Um dos grandes dramas do Atlântico Norte, o desaparecimento do PAMIR. Um de muitos, que me faz recordar o desaparecimento de outro navio alemão, o MUNCHEN, da companhia Hapag-Lloyd, em Dezembro de 1978, quando navegava próximo dos Açores, em viagem de Bremerhaven para Savannah. Era um grande navio do tipo LASH (porta-barcaças), construído na Bélgica em 1972, com 261,42 m de comprimento ff e 43.895 toneladas de porte bruto. A 12-12-1978 fez um pedido de socorro e desapareceu com toda a tripulação de 28 elementos. Apareceram alguns destroços, entre os quais uma bóia encontrada pelo HORTA, então já da CTM. A bóia foi enviada para a Alemanha e depois a Hapag-Lloyd escreveu a agradecer...

joão coelho said...

Desculpe, LMC, uma pequena correção.
O Alain não era Bombardier, mas sim Bombard (o "chip" estava virado para os aviões).
Médico e biologista, impressionado pela forma como muita marinhagem morria no mar, quis mostrar como era possível sobreviver no oceano, com um minímo de recursos.
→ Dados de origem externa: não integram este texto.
(** Opening the popup of a circle on the map and clicking on its collect
    button, in the build with [CacheMemento]. *)
Lemma memento_reachable_open_collect
    (luck : string → Q) (coordinate_toString : Q → string)
    (s : Memento.Session) (l : LatLng) (random : Q) :
  Memento.reachable luck coordinate_toString s →
  l ∈ Memento.circles (Memento.world s) →
  (0 <= random)%Q → (random < 1)%Q →
  Memento.reachable luck coordinate_toString
    (Memento.mkSession
       (Memento.collect
          (Memento.bindPopup luck coordinate_toString (lat l) (lng l) random
             (Memento.world s)).1
          (Memento.bindPopup luck coordinate_toString (lat l) (lng l) random
             (Memento.world s)).2)
       ((Memento.bindPopup luck coordinate_toString (lat l) (lng l) random
           (Memento.world s)).1 :: Memento.popups s)).
Proof.
  intros Hs Hl H0 H1.
  eapply rtc_r;
    [eapply rtc_r;
       [exact Hs
       |exact (Memento.step_open luck coordinate_toString l random s Hl H0 H1)]|].
  set (p := (Memento.bindPopup _ _ _ _ _ _).1).
  set (w1 := (Memento.bindPopup _ _ _ _ _ _).2).
  apply (Memento.step_collect luck coordinate_toString p
           (Memento.mkSession w1 (p :: Memento.popups s))).
  by left.
Qed.

(** C5, evaluated on the build with [CacheMemento]. In any session of the
    game the player opens, for the first time, the popup of a circle on the
    map, and clicks on its collect button. The session reached has no
    negative counter, and the cache holds no coin. A second click on the
    same button is a collect that the cache cannot pay; it is not refused:
    it adds to the wallet the coins the cache held when the popup was built,
    at least one. The guard of the handler tests that constant, not
    [state.coinCount]. *)
Theorem memento_collect_on_empty_cache_is_not_refused
    (luck : string → Q) (coordinate_toString : Q → string)
    (s : Memento.Session) (l : LatLng) (random : Q) :
  Memento.reachable luck coordinate_toString s →
  l ∈ Memento.circles (Memento.world s) →
  (0 <= random)%Q → (random < 1)%Q →
  Memento.CacheMemento.getState
    (Memento.key coordinate_toString (lat l) (lng l)) (Memento.world s) = None →
  let p := (Memento.bindPopup luck coordinate_toString (lat l) (lng l) random
              (Memento.world s)).1 in
  let w1 := (Memento.bindPopup luck coordinate_toString (lat l) (lng l) random
               (Memento.world s)).2 in
  let w2 := Memento.collect p w1 in
  let s2 := Memento.mkSession w2 (p :: Memento.popups s) in
  Memento.reachable luck coordinate_toString s2
  ∧ p ∈ Memento.popups s2
  ∧ (∃ r, Memento.store_view w2 !! Memento.popup_key p = Some r
          ∧ coinCount r = 0)
  ∧ 0 ≤ Memento.playerCoins w2
  ∧ 1 ≤ Memento.generateCoins random ≤ 10
  ∧ Memento.playerCoins (Memento.collect p w2)
    = Memento.playerCoins w2 + Memento.generateCoins random
  ∧ Memento.collect p w2 ≠ w2.
Proof.
  intros Hs Hl H0 H1 Hnew p w1 w2 s2.
  pose proof (MementoFacts.generateCoins_range random H0 H1) as Hrange.
  assert (Hbind : Memento.bindPopup luck coordinate_toString (lat l) (lng l)
                    random (Memento.world s) = (p, w1)) by (by destruct (Memento.bindPopup _ _ _ _ _ _)).
  pose proof Hbind as Hfresh.
  rewrite (MementoFacts.memento_bindPopup_fresh luck coordinate_toString
             _ _ _ _ Hnew) in Hfresh.
  assert (Hcount : Memento.popup_coinCount p = Memento.generateCoins random).
  { by injection Hfresh as <- _. }
  assert (Hobj : Memento.objects w1 !! Memento.popup_state p
                 = Some (Memento.generated luck coordinate_toString
                           (lat l) (lng l) random)).
  { injection Hfresh as <- <-. simpl. by apply list_lookup_middle. }
  assert (Hs2 : Memento.reachable luck coordinate_toString s2)
    by (by apply memento_reachable_open_collect).
  split; [done|]. split; [by left|]. split.
  { eexists. split; [apply MementoFacts.store_view_collect; [lia|exact Hobj]|done]. }
  split.
  { by destruct (MementoFacts.memento_session_inv_reachable
                   luck coordinate_toString s2 Hs2). }
  split; [done|].
  assert (Hpay : Memento.playerCoins (Memento.collect p w2)
                 = Memento.playerCoins w2 + Memento.generateCoins random).
  { rewrite (MementoFacts.memento_collect_taken p w2) by lia.
    simpl. by rewrite Hcount. }
  split; [done|].
  intros Heq. rewrite Heq in Hpay. lia.
Qed.

(** The first circle on the map at the start of the game, opened with
    [Math.random()] = 0.45: the cache gets 5 coins, the first collect brings
    the wallet to 5 and the cache to 0, the second collect brings the wallet
    to 10. *)
Lemma memento_collect_on_empty_cache_is_not_refused_witness :
  let s := Memento.start Sample.luck Sample.coordinate_toString in
  let l := latLng (lat Memento.OAKES_CLASSROOM + inject_Z (-8) * Memento.TILE_DEGREES)
                  (lng Memento.OAKES_CLASSROOM + inject_Z (-8) * Memento.TILE_DEGREES) in
  let p := (Memento.bindPopup Sample.luck Sample.coordinate_toString
              (lat l) (lng l) (45 # 100) (Memento.world s)).1 in
  let w1 := (Memento.bindPopup Sample.luck Sample.coordinate_toString
               (lat l) (lng l) (45 # 100) (Memento.world s)).2 in
  let w2 := Memento.collect p w1 in
  Memento.reachable Sample.luck Sample.coordinate_toString
    (Memento.mkSession w2 [p])
  ∧ Memento.store_view w2 !! Memento.popup_key p = Some (mkCacheRecord 73 0)
  ∧ Memento.playerCoins w2 = 5
  ∧ Memento.playerCoins (Memento.collect p w2) = 10.
Proof.
  intros s l p w1 w2.
  destruct (memento_collect_on_empty_cache_is_not_refused
              Sample.luck Sample.coordinate_toString s l (45 # 100))
    as (Hs2 & _ & _ & _ & _ & Hpay & _).
  - apply rtc_refl.
  - apply (elem_of_circles_updateCaches Sample.luck Sample.coordinate_toString).
    exists (-8), (-8). split; [done|]. split; [done|]. by vm_compute.
  - done.
  - done.
  - by vm_compute.
  - split; [exact Hs2|]. split; [by vm_compute|]. split; [by vm_compute|].
    etrans; [exact Hpay|by vm_compute].
Defined.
Em 19 de Outubro de 1952 saiu para o mar num "Zodíac" insuflável,a que chamou "Herético",equipado com uma pequena vela, um anzol feito por ele, uma rede para apanhar plancton e um sextante. Durante a viagem,bebia pequenas quantidades de água do mar, diáriamente, recolhia plancton com a rede,que comia, mais algum peixe que conseguia apanhar ou que saltava para o insuflável. Depois de 65 dias, chegou a Barbados em 23 de Dezembro de 1952, com 4.400 kms navegados, e menos 25 kgs de peso..
Em 1958 publicou "Naufrago voluntário", relatando a experiência. Morreu em 2005.
Conhecia o episódio do "Munchen", não sabia da relação entre ele e o "Horta"..Estamos sempre a aprender.